# Recording Audio From A DISH 322 Receiver



## Jim148 (Jun 22, 2004)

My mother and father in law have a DISH 322 receiver. They enjoy listening to Channel 951 Country Gold. In fact, they would like to record some of this for their own personal listening enjoyment in their vehicle when they are away from home. I looked at the DISH 322 manual and it appears as if there composite RCA jacks on the back for both TV1 and TV2. Anyway, since I am not near their residence, can anybody advise me if the 322 RCA jacks are "live" all the time? It sounds to me like their current TV2 is fed via the F connector through RG-59 or RG-6 coaxial cable. 
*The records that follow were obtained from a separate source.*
(** The value read from a property element, before the test [if (value)]. *)
Definition property_value (prop : DomNode) : option string :=
  if hasAttribute prop "content" then getAttribute prop "content"
  else if tagName_of prop =? "META" then getAttribute prop "content"
  else if tagName_of prop =? "TIME"
  then first_truthy (getAttribute prop "datetime")
         (Some (String_trim E (textContent prop)))
  else if tagName_of prop =? "IMG" then getAttribute prop "src"
  else if tagName_of prop =? "A" then getAttribute prop "href"
  else truthy (Some (String_trim E (textContent prop))).

(** [properties.forEach(prop => ...)] *)
Fixpoint collect_properties (props : list DomNode)
  (item : list (string * JsValue)) : list (string * JsValue) :=
  match props with
  | [] => item
  | prop :: rest =>
      match truthy (getAttribute prop "itemprop") with
      | Some name =>
          match truthy (property_value prop) with
          | Some value => collect_properties rest (assign_string item name value)
          | None => collect_properties rest item
          end
      | None => collect_properties rest item
      end
  end.

(** The callback of [microdataElements.map]. *)
Definition microdata_item (element : DomNode) : JsValue :=
  let item :=
    match truthy (getAttribute element "itemtype") with
    | Some itemtype => assign_string [] "@type" itemtype
    | None => []
    end in
  JsObject (collect_properties (scope_properties element) item).

Definition extractMicrodata (document : Document) : JsValue :=
  JsArray (map microdata_item (querySelectorAll B document "[itemscope]")).

(** *** [BrowserDataExtractor] *)

(** [this.window.location?.href || ''] *)
Definition location_href (window : JsValue) : completion JsValue :=
  location <- Get E window "location" ;;
  href <- (if is_nullish location then Normal JsUndefined
           else Get E location "href") ;;
  Normal (if ToBoolean href then href else JsString "").

(** [extractAll], given the reading [now] of [new Date().toISOString()]. *)
Definition extractAll (document : Document) (window : JsValue) (now : string)
  : completion JsValue :=
  let jsonLd := extractJsonLdData document in
  let metaTags := extractMetaTags document in
  dataLayers <- extractDataLayers window ;;
  let microdata := extractMicrodata document in
  url <- location_href window ;;
  Normal (JsObject [("jsonLd", jsonLd);
                    ("metaTags", metaTags);
                    ("dataLayers", dataLayers);
                    ("microdata", microdata);
                    ("url", url);
                    ("pageTitle", JsString (or_empty (Some (title document))));
                    ("timestamp", JsString now);
                    ("extractorVersion", JsString "1.0.0")]).

(** [element.textContent?.trim() || null] *)
Definition trimmed_text_or_null (element : DomNode) : JsValue :=
  match truthy (Some (String_trim E (textContent element))) with
  | Some text => JsString text
  | None => JsNull
  end.

(** [for (const [key, selector] of Object.entries(selectors))] of
    [extractCustomData]: a selector the browser rejects is skipped. *)
Fixpoint extractCustomData_loop (document : Document)
  (entries : list (string * string)) (result : CustomData.t) : CustomData.t :=
  match entries with
  | [] => result
  | (key, selector) :: rest =>
      match querySelector B document selector with
      | Normal (Some element) =>
          extractCustomData_loop document rest
            (assign_custom result key (trimmed_text_or_null element))
      | Normal None => extractCustomData_loop document rest result
      | Throw _ => extractCustomData_loop document rest result
      end
  end.

Definition extractCustomData (document : Document)
  (selectors : list (string * string)) : CustomData.t :=
  extractCustomData_loop document selectors
    {| CustomData.own := []; CustomData.null_prototype := false |}.

(** The operand [hasDataLayer] of [hasStructuredData]: the value of the
    chain [window && window.dataLayer && Array.isArray(...) && length > 0],
    which is its first falsy operand or the last one.  The length of a data
    array is the length of its element list. *)
Definition hasDataLayer (window : JsValue) : completion JsValue :=
  if ToBoolean window
  then dataLayer <- Get E window "dataLayer" ;;
       if ToBoolean dataLayer
       then if isArray E dataLayer
            then match dataLayer with
                 | JsArray elems =>
                     Normal (JsBoolean (negb (Nat.eqb (List.length elems) 0)))
                 | JsHost h =>
                     b <- host_length_positive B h ;; Normal (JsBoolean b)
                 | _ => Normal (JsBoolean false)
                 end
            else Normal (JsBoolean false)
       else Normal dataLayer
  else Normal window.

(** [hasStructuredData]; [document = None] is a missing document. *)
Definition hasStructuredData (document : option Document) (window : JsValue)
  : JsValue :=
  match document with
  | None => JsBoolean false
  | Some doc =>
      let jsonLd := querySelectorAll B doc jsonLd_selector in
      let metaTags := querySelectorAll B doc "meta[property], meta[name]" in
      let microdata := querySelectorAll B doc "[itemscope]" in
      match hasDataLayer window with
      | Normal dataLayerOperand =>
          if negb (Nat.eqb (List.length jsonLd) 0)
             || negb (Nat.eqb (List.length metaTags) 0)
             || negb (Nat.eqb (List.length microdata) 0)
          then JsBoolean true
          else dataLayerOperand
      | Throw _ => JsBoolean false
      end
  end.

End BrowserModule.

(* ================================================================== *)
(** * Part III: the properties *)
(* ================================================================== *)

(** ** Definitions used to state them *)

(** The priority order and the confidence table, as the specification lists
    them. *)
Definition priority : list SourceName :=
  [jsonLd; metaTags; dataLayers; microdata; customDataLayers].

Definition confidence_of (src : SourceName) : number :=
  match src with
  | jsonLd => literal "0.9"
  | metaTags => literal "0.8"
  | dataLayers => literal "0.7"
  | microdata => literal "0.6"
  | customDataLayers => literal "0.5"
  end.

(** A source hits when the selector has a path for it, the payload has the
    source, and the path evaluator yields a string other than the sentinel:
    the path and the string found. *)
Definition hit (E : Engine) (data : StructuredDataPayload.t)
  (selector : FieldSelector.t) (src : SourceName) : option (string * string) :=
  match truthy (selector_path selector src) with
  | None => None
  | Some path =>
      if ToBoolean (payload_source data src)
      then match evaluateStructuredDataPath E (payload_source data src) path with
           | Normal (Some r) => if r =? "Not found" then None else Some (path, r)
           | _ => None
           end
      else None
  end.

Fixpoint first_hit (E : Engine) (data : StructuredDataPayload.t)
  (selector : FieldSelector.t) (srcs : list SourceName)
  : option (SourceName * (string * string)) :=
  match srcs with
  | [] => None
  | src :: rest =>
      match hit E data selector src with
      | Some found => Some (src, found)
      | None => first_hit E data selector rest
      end
  end.

(** What is done with a hit: the pipeline, then the standalone regex. *)
Definition post_process (E : Engine) (selector : FieldSelector.t)
  (raw : string) : completion JsValue :=
  v <- applyTransformations E (JsString raw)
         (FieldSelector.transformations selector) ;;
  apply_selector_regex E selector v.

(** The text between two brackets of a well-formed index: one decimal digit
    or more. *)
Fixpoint all_digits (s : string) : bool :=
  match s with
  | EmptyString => true
  | String c rest => is_digit c && all_digits rest
  end.

Definition index_text (ds : string) : bool :=
  negb (ds =? "") && all_digits ds.

(** A path segment [name[d1][d2]...]: a property name, which may be empty,
    followed by bracketed index texts. *)
Fixpoint brackets (dss : list string) : string :=
  match dss with
  | [] => EmptyString
  | ds :: rest => ("[" ++ ds ++ "]" ++ brackets rest)%string
  end.

Definition segment (name : string) (dss : list string) : string :=
  (name ++ brackets dss)%string.

(** The index an index text writes. *)
Definition index_of_text (ds : string) : N :=
  match digits_value 0 ds with
  | Some n => n
  | None => 0%N
  end.

(** The element of a sequence at an index, in the words of the
    specification: the cursor must be a sequence, and an index out of range
    (or a null element) yields nothing. *)
Definition element (E : Engine) (cursor : JsValue) (index : N)
  : option JsValue :=
  match cursor with
  | JsArray elems =>
      match nth_error elems (N.to_nat index) with
      | Some x => if is_nullish x then None else Some x
      | None => None
      end
  | JsHost h =>
      if host_isArray E h
      then let x := host_get E h (Number_toString E (number_of_Z (Z.of_N index))) in
           if is_nullish x then None else Some x
      else None
  | _ => None
  end.

Fixpoint index_chain (E : Engine) (cursor : JsValue) (indices : list N)
  : option JsValue :=
  match indices with
  | [] => Some cursor
  | i :: rest =>
      match element E cursor i with
      | Some x => index_chain E x rest
      | None => None
      end
  end.

(** The property of a value under a name, nothing when it is missing
    ([undefined] or [null]). *)
Definition property (E : Engine) (cursor : JsValue) (name : string)
  : option JsValue :=
  match Get E cursor name with
  | Normal x => if is_nullish x then None else Some x
  | Throw _ => None
  end.

(** A bracketed segment, in the words of the specification: advance into the
    property when there is a name, then apply each index in turn. *)
Definition bracket_access (E : Engine) (cursor : JsValue) (name : string)
  (indices : list N) : option JsValue :=
  if name =? "" then index_chain E cursor indices
  else match property E cursor name with
       | Some c => index_chain E c indices
       | None => None
       end.

Definition step_of (o : option JsValue) : Step :=
  match o with
  | Some c => Continue c
  | None => Return_null
  end.

(** Following plain property names from a root. *)
Fixpoint walk (E : Engine) (cursor : JsValue) (names : list string)
  : option JsValue :=
  match names with
  | [] => Some cursor
  | name :: rest =>
      match property E cursor name with
      | Some c => walk E c rest
      | None => None
      end
  end.

(** A segment without a pair of brackets: a plain property name. *)
Definition plain_name (part : string) : bool :=
  negb (includes "[" part && includes "]" part).

(** The cursor after one segment of any form, nothing when the segment makes
    the evaluator give up. *)
Definition advance (E : Engine) (cursor : JsValue) (part : string)
  : option JsValue :=
  match eval_part E cursor part with
  | Normal (Continue c) => if is_nullish c then None else Some c
  | _ => None
  end.

Fixpoint resolve (E : Engine) (cursor : JsValue) (parts : list string)
  : option JsValue :=
  match parts with
  | [] => Some cursor
  | part :: rest =>
      match advance E cursor part with
      | Some c => resolve E c rest
      | None => None
      end
  end.

(** The string form of a leaf, [None] when the conversion itself faults. *)
Definition stringified (E : Engine) (leaf : JsValue) : option string :=
  match ToString E leaf with
  | Normal s => Some s
  | Throw _ => None
  end.

(** ** Engines and data for closed examples *)

Definition ascii_lower (c : ascii) : ascii :=
  let n := N_of_ascii c in
  if ((65 <=? n) && (n <=? 90))%N then ascii_of_N (n + 32) else c.

Definition ascii_upper (c : ascii) : ascii :=
  let n := N_of_ascii c in
  if ((97 <=? n) && (n <=? 122))%N then ascii_of_N (n - 32) else c.

Fixpoint string_map (f : ascii -> ascii) (s : string) : string :=
  match s with
  | EmptyString => EmptyString
  | String c rest => String (f c) (string_map f rest)
  end.

Fixpoint trim_end (s : string) : string :=
  match s with
  | EmptyString => EmptyString
  | String c rest =>
      match trim_end rest with
      | EmptyString => if is_whitespace c then EmptyString
                       else String c EmptyString
      | kept => String c kept
      end
  end.

(** [Number::toString] in radix 10: the shortest decimal that reads back as
    the number, laid out with or without exponent by the position of the
    decimal point. *)
Definition decimal_digits (n : Z) : string :=
  NilZero.string_of_uint (N.to_uint (Z.to_N n)).

Fixpoint zeros (n : nat) : string :=
  match n with
  | O => EmptyString
  | S n' => String "0" (zeros n')
  end.

(** [m * 2^e / 10^p] as a fraction of positive integers. *)
Definition scaled (m e p : Z) : Z * Z :=
  (m * 2 ^ Z.max e 0 * 10 ^ Z.max (- p) 0,
   2 ^ Z.max (- e) 0 * 10 ^ Z.max p 0)%Z.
Anyway, if the RCA jacks are sending audio, I want to have them get a patch cord that goes from RCA to 3.5 mm plug into a personal computer and create some MP3 files. Can anybody here recommend and good, freeware suitable for creating MP3 files? I have done something similar in the past and I seem to recall the inherent problem was you either created large MP3 files, as it recorded many songs per file, or you spent a lot of time starting and stopping the program. In either case it might still be very suitable for them because they basically want to have an MP3 player to listen to country music from the suburban Saint Paul MN area to Las Vegas.


----------



## John79605 (Feb 10, 2007)

I think Audacity might be the software you need. I found the manual online and it will let you split a long recording. I use Audio Cleaning Lab but it isn't freeware.


----------